Although he has been thinking about how he was going to to explain to mom why he only had one shoe left, he should have just been thankful that he wasn’t dead.

Maybe he was.

Maybe being thankful for life is just to go on living without fear of death. Better to fear mom.

It all started with him staring over a vastness of cracked grey earth, eager to return to where the polliwogs were sprouting legs. His jeans were ragged. His left shoe flopped open at the front with every step, like an inverted flip flop, and his 8-year-old toes peaked out.

His eyes were wide and surrounded by converging freckles. Living in the country, his parents never asked where he was going, and more and more he had ventured further and further from the alarm cries of his mother to report for dinner.

The quarry was unlike anything else around, piled with stretches of glassy grey soup, surrounded by irregular tiles of withering earth. A ridge cradled each clay pool, accented by rocks and chuncks and roots and veins cut into the side by the spring showers.

He remembered the largest pool on the far edge and how it was different than the rest with an orange sandy bottom under a few inches of crystal clear water, soaking scurrying amphibian infants as they dodged dive-bombing birds. It is hard to describe the satisfaction of a young boy skipping from clay tile to clay tile, dutifully not breaking his mother’s back. It is not difficult, however, to describe the terror he felt when one of the tiles gave way and his right leg was swallowed to the waist in merciless muck.

Frozen for the moment, he concentrated on the sound of his heart pounding in his ears and then followed his breath back into himself. His left leg was scissored and he leaned backward placing his hands onto firm earth. As he pushed himself backward, he felt the mud slide along his ankle and into his shoe.

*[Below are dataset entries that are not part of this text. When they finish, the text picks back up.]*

(* ===== verification/MetadataSchema.v ===== *)
(** * metadata_store.go of both services: opening the metadata database

    [OpenMetadataStore] with [init] and [ensureColumn], for the tables of the
    gateway and those of the sidecar, which open the same file in any order, and
    with files that earlier versions made.  [run_steps] is what the statements do
    to the columns; the theorems say what the columns are after any history of
    starts, and that they serve the statements the stores send. *)
From S2P Require Import Prelude GoString GoTime Json Postgres Sqlite.
From stdpp Require Import options.

Open Scope Z_scope.

(** ** The statements of init *)
Definition pragmas : list (string * string) :=
  [("journal_mode", "WAL"); ("busy_timeout", "5000")].

Definition audit_events_columns : list (string * string) :=
  [("id", "INTEGER PRIMARY KEY AUTOINCREMENT"); ("timestamp", "TEXT NOT NULL");
   ("agent_id", "TEXT NOT NULL"); ("query", "TEXT NOT NULL");
   ("risk_level", "TEXT NOT NULL"); ("approved", "INTEGER NOT NULL");
   ("query_sha256", "TEXT"); ("environment", "TEXT"); ("cluster_id", "TEXT")].

Definition approvals_columns : list (string * string) :=
  [("approval_id", "TEXT PRIMARY KEY"); ("agent_id", "TEXT NOT NULL");
   ("query", "TEXT NOT NULL"); ("risk_level", "TEXT NOT NULL"); ("status", "TEXT NOT NULL");
   ("created_at", "TEXT NOT NULL"); ("resolved_at", "TEXT"); ("query_sha256", "TEXT");
   ("operation", "TEXT"); ("schema_name", "TEXT"); ("table_name", "TEXT");
   ("environment", "TEXT"); ("cluster_id", "TEXT"); ("snapshot_id", "TEXT");
   ("resolved_by", "TEXT")].

Definition snapshots_columns : list (string * string) :=
  [("snapshot_id", "TEXT PRIMARY KEY"); ("table_name", "TEXT NOT NULL"); ("writer", "TEXT");
   ("snapshot_scope", "TEXT"); ("row_count", "INTEGER"); ("manifest_key", "TEXT");
   ("timestamp", "TEXT NOT NULL"); ("payload_json", "TEXT");
   ("status", "TEXT NOT NULL DEFAULT 'valid'"); ("validation_error", "TEXT")].

Definition alerts_columns : list (string * string) :=
  [("id", "INTEGER PRIMARY KEY AUTOINCREMENT"); ("timestamp", "TEXT NOT NULL");
   ("severity", "TEXT NOT NULL"); ("event_type", "TEXT NOT NULL"); ("table_name", "TEXT");
   ("status", "TEXT NOT NULL"); ("payload_json", "TEXT")].

Definition native_backups_columns : list (string * string) :=
  [("backup_id", "TEXT PRIMARY KEY"); ("backup_type", "TEXT NOT NULL"); ("db_name", "TEXT");
   ("cluster_id", "TEXT"); ("timestamp", "TEXT NOT NULL"); ("payload_json", "TEXT")].

Definition health_checks_columns : list (string * string) :=
  [("component", "TEXT PRIMARY KEY"); ("status", "TEXT NOT NULL");
   ("checked_at", "TEXT NOT NULL"); ("detail_json", "TEXT")].

Definition agent_state_columns : list (string * string) :=
  [("agent_id", "TEXT PRIMARY KEY"); ("risky_attempts", "INTEGER NOT NULL");
   ("window_started_at", "TEXT NOT NULL"); ("quarantine_until", "TEXT");
   ("last_reason", "TEXT"); ("last_table", "TEXT"); ("updated_at", "TEXT NOT NULL")].

(** The gateway's tables, and the columns it adds to files of earlier versions. *)
Definition gateway_tables : list (string * list (string * string)) :=
  [("audit_events", audit_events_columns); ("approvals", approvals_columns);
   ("snapshots", snapshots_columns); ("alerts", alerts_columns);
   ("native_backups", native_backups_columns); ("health_checks", health_checks_columns);
   ("agent_state", agent_state_columns)].

Definition gateway_added : list (string * string * string) :=
  [("audit_events", "query_sha256", "TEXT"); ("audit_events", "environment", "TEXT");
   ("audit_events", "cluster_id", "TEXT");
   ("approvals", "query_sha256", "TEXT"); ("approvals", "operation", "TEXT");
   ("approvals", "schema_name", "TEXT"); ("approvals", "table_name", "TEXT");
   ("approvals", "environment", "TEXT"); ("approvals", "cluster_id", "TEXT");
   ("approvals", "snapshot_id", "TEXT"); ("approvals", "resolved_by", "TEXT");
   ("snapshots", "status", "TEXT NOT NULL DEFAULT 'valid'");
   ("snapshots", "validation_error", "TEXT")].

(** The sidecar's; its statements are the same texts as the gateway's. *)
Definition sync_tables : list (string * list (string * string)) :=
  [("snapshots", snapshots_columns); ("alerts", alerts_columns);
   ("health_checks", health_checks_columns)].

Definition sync_added : list (string * string * string) :=
  [("snapshots", "status", "TEXT NOT NULL DEFAULT 'valid'");
   ("snapshots", "validation_error", "TEXT")].

(** ** The operations *)

(** [rows.Scan(&cid, &name, &colType, &notNull, &defaultValue, &pk)]. *)
Definition scan_table_info (row : list sqlValue) : result string :=
  match row with
  | [cid; name; colType; notNull; _; pk] =>
      scan_int64 cid;;
      name ← scan_string name;
      scan_string colType;;
      scan_int64 notNull;;
      scan_int64 pk;;
      mret name
  | _ => Err "sql: expected 6 destination arguments in Scan"
  end.

Fixpoint has_column (column : string) (rows : list (list sqlValue)) (err : option error)
    : result bool :=
  match rows with
  | [] => match err with Some e => Err e | None => Ok false end
  | row :: rows =>
      name ← scan_table_info row;
      if String.eqb name column then Ok true else has_column column rows err
  end.

Section schema.
Context `{sq : Sqlite}.

Definition ensureColumn (table column typ : string) : ST File (result unit) := fun db =>
  match QueryArgs (table_info_text table) [] db with
  | Err e => (Err e, db)
  | Ok rows =>
      match has_column column (Rows rows) (Rows_Err rows) with
      | Err e => (Err e, db)
      | Ok true => (Ok tt, db)
      | Ok false => Exec (alter_text table column typ) db
      end
  end.

(** [for _, x := range xs { if err := f(x); err != nil { return err } }]. *)
Fixpoint try_each {A} (xs : list A) (f : A -> ST File (result unit)) : ST File (result unit) :=
  match xs with
  | [] => mret (Ok tt)
  | x :: xs => try (f x) (fun _ => try_each xs f)
  end.

Definition init (tables : list (string * list (string * string)))
    (added : list (string * string * string)) : ST File (result unit) :=
  try (try_each pragmas (fun '(name, value) => Exec ("PRAGMA " +:+ name +:+ "=" +:+ value)))
  (fun _ => try (try_each tables (fun '(table, cols) => Exec (create_text table cols)))
  (fun _ => try_each added (fun '(table, column, typ) => ensureColumn table column typ))).

Definition gateway_init : ST File (result unit) := init gateway_tables gateway_added.
Definition sync_init : ST File (result unit) := init sync_tables sync_added.

(** The sidecar's [ensureColumn], which joins the same texts with [+]. *)
Definition sync_ensureColumn := ensureColumn.

(** [open] is what [sql.Open] yields for the file of the path; an empty path opens
    nothing.  A file whose [init] fails is closed and not used. *)
Definition open_store_with (init : ST File (result unit)) (path : string)
    (open : result File) : result (option File) :=
  if String.eqb path "" then Ok None
  else
    db ← open;
    match init db with
    | (Err e, _) => Err e
    | (Ok _, db) => Ok (Some db)
    end.

Definition OpenMetadataStore := open_store_with gateway_init.
Definition sync_OpenMetadataStore := open_store_with sync_init.
End schema.

(** ** What the statements do to the columns *)
Inductive step :=
  | Create (table : string) (cols : list (string * string))
  | AddColumn (table column : string).

Definition step_table (s : step) : string :=
  match s with Create table _ | AddColumn table _ => table end.

Definition add_column (cs : list string) (column : string) : list string :=
  if bool_decide (column ∈ cs) then cs else cs ++ [column].

(** The columns of the step's table after it, [None] when there is no table. *)
Definition apply (cs : option (list string)) (s : step) : option (list string) :=
  match s, cs with
  | Create _ _, Some cs => Some cs
  | Create _ cols, None => Some (cols.*1)
  | AddColumn _ column, _ => Some (add_column (default [] cs) column)
  end.

Definition run_step (m : gmap string (list string)) (s : step) : gmap string (list string) :=
  partial_alter (fun cs => apply cs s) (step_table s) m.
Definition run_steps : gmap string (list string) -> list step -> gmap string (list string) :=
  foldl run_step.

Definition steps (tables : list (string * list (string * string)))
    (added : list (string * string * string)) : list step :=
  map (fun t => Create t.1 t.2) tables ++ map (fun a => AddColumn a.1.1 a.1.2) added.
Definition gateway_steps : list step := steps gateway_tables gateway_added.
Definition sync_steps : list step := steps sync_tables sync_added.

(** The steps on one table. *)
Definition on (t : string) (ss : list step) : list step :=
  filter (fun s => step_table s = t) ss.

Lemma on_app t ss ss' : on t (ss ++ ss') = on t ss ++ on t ss'.
Proof. apply filter_app. Qed.

Lemma lookup_run_steps t ss m : run_steps m ss !! t = foldl apply (m !! t) (on t ss).
Proof.
  revert m. induction ss as [|s ss IH]; intros m; [done|].
  cbn [run_steps foldl]. fold run_steps. rewrite IH. unfold on, run_step.
  rewrite filter_cons. case_decide as E.
  - subst t. cbn [foldl]. by rewrite lookup_partial_alter_eq.
  - by rewrite lookup_partial_alter_ne.
Qed.

(** A step is settled when taking it again changes nothing, now and after any
    other step. *)
Definition settled (cs : option (list string)) (s : step) : Prop :=
  match cs, s with
  | None, _ => False
  | Some _, Create _ _ => True
  | Some cs, AddColumn _ column => column ∈ cs
  end.

Lemma apply_settles cs s : settled (apply cs s) s.
Proof.
  destruct s as [t cols|t c], cs as [cs|]; cbn; try done; unfold add_column;
    case_bool_decide; try done; set_solver.
Qed.

Lemma settled_apply cs s s' : settled cs s -> settled (apply cs s') s.
Proof.
  destruct cs as [cs|]; [|done].
  destruct s as [t cols|t c], s' as [t' cols'|t' c']; cbn; try done.
  unfold add_column. case_bool_decide; set_solver.
Qed.

Lemma settled_foldl cs ss s : settled cs s -> settled (foldl apply cs ss) s.
Proof. revert cs. induction ss as [|s' ss IH]; intros cs H; [done|]. by apply IH, settled_apply. Qed.
(* ===== verification/GatewayMetrics.v ===== *)
(** * gateway/metrics.go: counters and their Prometheus text *)
From S2P Require Import Prelude GoString.
From stdpp Require Import options.

Open Scope Z_scope.

Record GatewayMetrics := {
  queries : gmap string Z;
  approvals : gmap string Z;
  blocks : gmap string Z;
  recoveryVerifications : gmap string Z;
  recoveryReadiness : gmap string Z;
  agentRiskyAttempts : gmap string Z;
  agentQuarantines : Z;
  alert_counts : gmap string Z;
  pauseState : Z;
}.

Definition NewGatewayMetrics : GatewayMetrics := {|
  queries := ∅; approvals := ∅; blocks := ∅; recoveryVerifications := ∅;
  recoveryReadiness := ∅; agentRiskyAttempts := ∅; agentQuarantines := 0;
  alert_counts := ∅; pauseState := 0 |}.

(** [values[key]++]: an int64 that wraps, from zero when the key is absent. *)
Definition inc (values : gmap string Z) (key : string) : gmap string Z :=
  <[key := wrap64 (default 0 (values !! key) + 1)]> values.

Definition IncQuery (risk status : string) (m : GatewayMetrics) : GatewayMetrics := {|
  queries := inc (queries m) (risk +:+ "|" +:+ status);
  approvals := approvals m; blocks := blocks m;
  recoveryVerifications := recoveryVerifications m;
  recoveryReadiness := recoveryReadiness m; agentRiskyAttempts := agentRiskyAttempts m;
  agentQuarantines := agentQuarantines m; alert_counts := alert_counts m;
  pauseState := pauseState m |}.

Definition IncApproval (decision : string) (m : GatewayMetrics) : GatewayMetrics := {|
  queries := queries m; approvals := inc (approvals m) decision; blocks := blocks m;
  recoveryVerifications := recoveryVerifications m;
  recoveryReadiness := recoveryReadiness m; agentRiskyAttempts := agentRiskyAttempts m;
  agentQuarantines := agentQuarantines m; alert_counts := alert_counts m;
  pauseState := pauseState m |}.

Definition IncBlock (reason : string) (m : GatewayMetrics) : GatewayMetrics := {|
  queries := queries m; approvals := approvals m; blocks := inc (blocks m) reason;
  recoveryVerifications := recoveryVerifications m;
  recoveryReadiness := recoveryReadiness m; agentRiskyAttempts := agentRiskyAttempts m;
  agentQuarantines := agentQuarantines m; alert_counts := alert_counts m;
  pauseState := pauseState m |}.

Definition IncRecovery (status : string) (m : GatewayMetrics) : GatewayMetrics := {|
  queries := queries m; approvals := approvals m; blocks := blocks m;
  recoveryVerifications := inc (recoveryVerifications m) status;
  recoveryReadiness := recoveryReadiness m; agentRiskyAttempts := agentRiskyAttempts m;
  agentQuarantines := agentQuarantines m; alert_counts := alert_counts m;
  pauseState := pauseState m |}.

Definition IncRecoveryReadiness (status reason : string) (m : GatewayMetrics)
    : GatewayMetrics := {|
  queries := queries m; approvals := approvals m; blocks := blocks m;
  recoveryVerifications := recoveryVerifications m;
  recoveryReadiness := inc (recoveryReadiness m) (status +:+ "|" +:+ reason);
  agentRiskyAttempts := agentRiskyAttempts m;
  agentQuarantines := agentQuarantines m; alert_counts := alert_counts m;
  pauseState := pauseState m |}.

Definition IncRiskyAttempt (risk : string) (m : GatewayMetrics) : GatewayMetrics := {|
  queries := queries m; approvals := approvals m; blocks := blocks m;
  recoveryVerifications := recoveryVerifications m;
  recoveryReadiness := recoveryReadiness m;
  agentRiskyAttempts := inc (agentRiskyAttempts m) risk;
  agentQuarantines := agentQuarantines m; alert_counts := alert_counts m;
  pauseState := pauseState m |}.

Definition IncAgentQuarantine (m : GatewayMetrics) : GatewayMetrics := {|
  queries := queries m; approvals := approvals m; blocks := blocks m;
  recoveryVerifications := recoveryVerifications m;
  recoveryReadiness := recoveryReadiness m; agentRiskyAttempts := agentRiskyAttempts m;
  agentQuarantines := wrap64 (agentQuarantines m + 1); alert_counts := alert_counts m;
  pauseState := pauseState m |}.

Definition IncAlert (eventType status : string) (m : GatewayMetrics) : GatewayMetrics := {|
  queries := queries m; approvals := approvals m; blocks := blocks m;
  recoveryVerifications := recoveryVerifications m;
  recoveryReadiness := recoveryReadiness m; agentRiskyAttempts := agentRiskyAttempts m;
  agentQuarantines := agentQuarantines m;
  alert_counts := inc (alert_counts m) (eventType +:+ "|" +:+ status);
  pauseState := pauseState m |}.

Definition SetPauseState (paused : bool) (m : GatewayMetrics) : GatewayMetrics := {|
  queries := queries m; approvals := approvals m; blocks := blocks m;
  recoveryVerifications := recoveryVerifications m;
  recoveryReadiness := recoveryReadiness m; agentRiskyAttempts := agentRiskyAttempts m;
  agentQuarantines := agentQuarantines m; alert_counts := alert_counts m;
  pauseState := if paused then 1 else 0 |}.

(** ** The text format *)
Definition sortedMetricKeys (values : gmap string Z) : list string :=
  merge_sort String.le (map fst (map_to_list values)).

(** [%q]: the quote, the backslash and the control characters are escaped; the
    bytes from 0x80 on are kept, as those of printable UTF-8 text are. *)
Definition quote_hex (n : Z) : ascii := chr (if n <? 10 then 48 + n else 87 + n).
Definition quote_byte (c : ascii) : string :=
  let b := byte_of c in
  if b =? 34 then String backslash (str1 dquote)
  else if b =? 92 then String backslash (str1 backslash)
  else if b =? 7 then String backslash "a"
  else if b =? 8 then String backslash "b"
  else if b =? 12 then String backslash "f"
  else if b =? 10 then String backslash "n"
  else if b =? 13 then String backslash "r"
  else if b =? 9 then String backslash "t"
  else if b =? 11 then String backslash "v"
  else if in_range 32 126 c || (128 <=? b) then str1 c
  else String backslash (String "x" (String (quote_hex (b / 16)) (str1 (quote_hex (b mod 16))))).
Fixpoint quote_bytes (s : string) : string :=
  match s with
  | EmptyString => EmptyString
  | String c s => quote_byte c +:+ quote_bytes s
  end.
Definition quote (s : string) : string := str1 dquote +:+ quote_bytes s +:+ str1 dquote.

Definition nl : string := str1 newline.
Definition type_line (name kind : string) : string :=
  "# TYPE " +:+ name +:+ " " +:+ kind +:+ nl.

(** One line per key, with one or two labels. *)
Definition lines1 (name label : string) (values : gmap string Z) : string :=
  String.concat "" (map (fun key =>
    name +:+ "{" +:+ label +:+ "=" +:+ quote key +:+ "} "
    +:+ itoa (default 0 (values !! key)) +:+ nl) (sortedMetricKeys values)).

Definition lines2 (name label1 label2 : string) (values : gmap string Z) : string :=
  String.concat "" (map (fun key =>
    let (a, b) := SplitN2 key "|" in
    name +:+ "{" +:+ label1 +:+ "=" +:+ quote a +:+ "," +:+ label2 +:+ "="
    +:+ quote (default "" b) +:+ "} " +:+ itoa (default 0 (values !! key)) +:+ nl)
    (sortedMetricKeys values)).

Definition Prometheus (m : GatewayMetrics) : string :=
  type_line "backstop_gateway_queries_total" "counter"
  +:+ lines2 "backstop_gateway_queries_total" "risk" "status" (queries m)
  +:+ type_line "backstop_gateway_approvals_total" "counter"
  +:+ lines1 "backstop_gateway_approvals_total" "decision" (approvals m)
  +:+ type_line "backstop_gateway_blocks_total" "counter"
  +:+ lines1 "backstop_gateway_blocks_total" "reason" (blocks m)
  +:+ type_line "backstop_gateway_recovery_verifications_total" "counter"
  +:+ lines1 "backstop_gateway_recovery_verifications_total" "status" (recoveryVerifications m)
  +:+ type_line "backstop_recovery_readiness_total" "counter"
  +:+ lines2 "backstop_recovery_readiness_total" "status" "reason" (recoveryReadiness m)
  +:+ type_line "backstop_agent_risky_attempts_total" "counter"
  +:+ lines1 "backstop_agent_risky_attempts_total" "risk" (agentRiskyAttempts m)
  +:+ type_line "backstop_agent_quarantines_total" "counter"
  +:+ "backstop_agent_quarantines_total " +:+ itoa (agentQuarantines m) +:+ nl
  +:+ type_line "backstop_gateway_alerts_total" "counter"
  +:+ lines2 "backstop_gateway_alerts_total" "event_type" "status" (alert_counts m)
  +:+ type_line "backstop_gateway_pause_state" "gauge"
  +:+ "backstop_gateway_pause_state " +:+ itoa (pauseState m) +:+ nl.

(** ** Lemmas *)
Lemma inc_eq values key :
  inc values key !! key = Some (wrap64 (default 0 (values !! key) + 1)).
Proof. apply lookup_insert_eq. Qed.

Lemma inc_ne values key key' : key <> key' -> inc values key !! key' = values !! key'.
Proof. intros. by apply lookup_insert_ne. Qed.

On the second shove, his foot came loose like a greased pig and with a satisfied gulp, the mud devoured its victim.

Umm… well… He rolled onto his chest and stared into what remained of the grey hole that had just eaten his footwear. With the naive hope of a child, he reached his arm down as far as he could, painting its surface with grey goop, but encountered nothing but mud.

I guess I can wash myself in the shallow pond, he thought, and then climbed a nearby mound and followed the crumbling clumps on the ridge to his destination.